*Task directions*. The required output consists solely of the lines from the line containing "Lemma visitClass_writesOnly (node" through the end of the records, copied exactly.

*Dataset entries*.
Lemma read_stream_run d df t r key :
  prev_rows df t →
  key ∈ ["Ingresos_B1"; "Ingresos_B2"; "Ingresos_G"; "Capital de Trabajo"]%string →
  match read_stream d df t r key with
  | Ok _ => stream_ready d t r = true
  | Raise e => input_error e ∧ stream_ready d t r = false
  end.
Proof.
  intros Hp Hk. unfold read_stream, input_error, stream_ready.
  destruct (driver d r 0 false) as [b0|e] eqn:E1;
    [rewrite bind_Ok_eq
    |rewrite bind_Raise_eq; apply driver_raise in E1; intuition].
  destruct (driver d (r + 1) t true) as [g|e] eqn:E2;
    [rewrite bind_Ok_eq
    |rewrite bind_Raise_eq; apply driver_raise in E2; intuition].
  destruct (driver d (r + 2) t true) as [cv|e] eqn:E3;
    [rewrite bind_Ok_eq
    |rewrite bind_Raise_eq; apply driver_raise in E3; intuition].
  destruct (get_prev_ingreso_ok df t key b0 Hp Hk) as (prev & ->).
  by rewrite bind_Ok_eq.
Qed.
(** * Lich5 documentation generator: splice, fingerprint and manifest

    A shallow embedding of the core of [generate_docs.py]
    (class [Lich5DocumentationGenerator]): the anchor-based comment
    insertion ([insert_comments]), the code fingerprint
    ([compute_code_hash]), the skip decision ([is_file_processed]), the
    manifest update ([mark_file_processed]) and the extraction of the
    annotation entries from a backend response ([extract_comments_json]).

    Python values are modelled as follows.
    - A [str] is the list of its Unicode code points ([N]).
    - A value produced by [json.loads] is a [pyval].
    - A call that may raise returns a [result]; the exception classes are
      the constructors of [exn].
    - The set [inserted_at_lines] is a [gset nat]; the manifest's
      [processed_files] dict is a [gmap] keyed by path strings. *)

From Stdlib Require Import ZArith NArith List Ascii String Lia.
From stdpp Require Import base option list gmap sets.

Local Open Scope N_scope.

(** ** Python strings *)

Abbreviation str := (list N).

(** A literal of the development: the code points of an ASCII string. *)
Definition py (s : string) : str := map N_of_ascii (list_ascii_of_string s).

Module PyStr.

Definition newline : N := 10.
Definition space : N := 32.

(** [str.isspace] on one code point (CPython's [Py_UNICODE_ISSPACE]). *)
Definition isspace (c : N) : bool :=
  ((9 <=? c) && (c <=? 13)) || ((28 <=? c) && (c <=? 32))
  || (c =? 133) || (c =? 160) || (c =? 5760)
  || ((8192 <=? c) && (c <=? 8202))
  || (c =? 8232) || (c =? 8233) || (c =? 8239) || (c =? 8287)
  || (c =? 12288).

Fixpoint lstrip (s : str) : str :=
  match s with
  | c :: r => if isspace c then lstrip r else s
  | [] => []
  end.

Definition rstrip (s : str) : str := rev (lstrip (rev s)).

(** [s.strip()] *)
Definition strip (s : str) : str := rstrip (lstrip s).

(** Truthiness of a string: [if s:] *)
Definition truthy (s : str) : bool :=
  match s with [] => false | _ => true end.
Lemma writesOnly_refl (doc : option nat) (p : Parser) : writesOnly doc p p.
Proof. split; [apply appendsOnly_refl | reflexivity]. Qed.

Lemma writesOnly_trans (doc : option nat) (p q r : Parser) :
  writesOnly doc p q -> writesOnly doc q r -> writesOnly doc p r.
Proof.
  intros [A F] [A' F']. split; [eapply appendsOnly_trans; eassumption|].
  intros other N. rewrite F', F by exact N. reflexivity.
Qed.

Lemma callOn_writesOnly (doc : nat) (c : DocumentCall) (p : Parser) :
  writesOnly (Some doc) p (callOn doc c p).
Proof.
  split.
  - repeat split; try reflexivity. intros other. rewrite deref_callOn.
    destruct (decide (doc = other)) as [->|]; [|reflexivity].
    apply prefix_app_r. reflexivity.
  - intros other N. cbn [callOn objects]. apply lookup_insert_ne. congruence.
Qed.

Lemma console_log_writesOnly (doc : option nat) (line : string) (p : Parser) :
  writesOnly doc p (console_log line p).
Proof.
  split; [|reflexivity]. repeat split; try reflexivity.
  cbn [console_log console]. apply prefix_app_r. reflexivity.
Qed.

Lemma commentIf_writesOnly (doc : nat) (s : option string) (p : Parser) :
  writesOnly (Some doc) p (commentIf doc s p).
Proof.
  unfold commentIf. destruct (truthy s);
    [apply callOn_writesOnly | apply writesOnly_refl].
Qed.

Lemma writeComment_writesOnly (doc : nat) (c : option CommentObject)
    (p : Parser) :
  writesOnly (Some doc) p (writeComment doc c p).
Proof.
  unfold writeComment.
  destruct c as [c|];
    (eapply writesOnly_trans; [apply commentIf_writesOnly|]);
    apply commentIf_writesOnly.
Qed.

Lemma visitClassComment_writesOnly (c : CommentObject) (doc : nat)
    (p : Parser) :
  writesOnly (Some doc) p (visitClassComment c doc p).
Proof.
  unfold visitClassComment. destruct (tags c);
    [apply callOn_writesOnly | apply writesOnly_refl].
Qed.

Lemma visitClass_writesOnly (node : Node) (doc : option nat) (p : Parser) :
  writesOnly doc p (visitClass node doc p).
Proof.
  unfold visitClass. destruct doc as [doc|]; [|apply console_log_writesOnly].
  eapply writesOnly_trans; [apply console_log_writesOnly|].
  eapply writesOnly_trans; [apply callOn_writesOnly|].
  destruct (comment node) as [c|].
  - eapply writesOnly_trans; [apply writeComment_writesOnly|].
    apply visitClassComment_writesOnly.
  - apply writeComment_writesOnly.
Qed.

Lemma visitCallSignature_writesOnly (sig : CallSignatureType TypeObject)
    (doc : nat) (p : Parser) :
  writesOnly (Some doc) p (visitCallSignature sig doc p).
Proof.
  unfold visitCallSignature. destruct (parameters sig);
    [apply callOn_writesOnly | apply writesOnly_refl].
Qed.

*Task response*.
Lemma visitClass_writesOnly (node : Node) (doc : option nat) (p : Parser) :
  writesOnly doc p (visitClass node doc p).
Proof.
  unfold visitClass. destruct doc as [doc|]; [|apply console_log_writesOnly].
  eapply writesOnly_trans; [apply console_log_writesOnly|].
  eapply writesOnly_trans; [apply callOn_writesOnly|].
  destruct (comment node) as [c|].
  - eapply writesOnly_trans; [apply writeComment_writesOnly|].
    apply visitClassComment_writesOnly.
  - apply writeComment_writesOnly.
Qed.

Lemma visitCallSignature_writesOnly (sig : CallSignatureType TypeObject)
    (doc : nat) (p : Parser) :
  writesOnly (Some doc) p (visitCallSignature sig doc p).
Proof.
  unfold visitCallSignature. destruct (parameters sig);
    [apply callOn_writesOnly | apply writesOnly_refl].
Qed.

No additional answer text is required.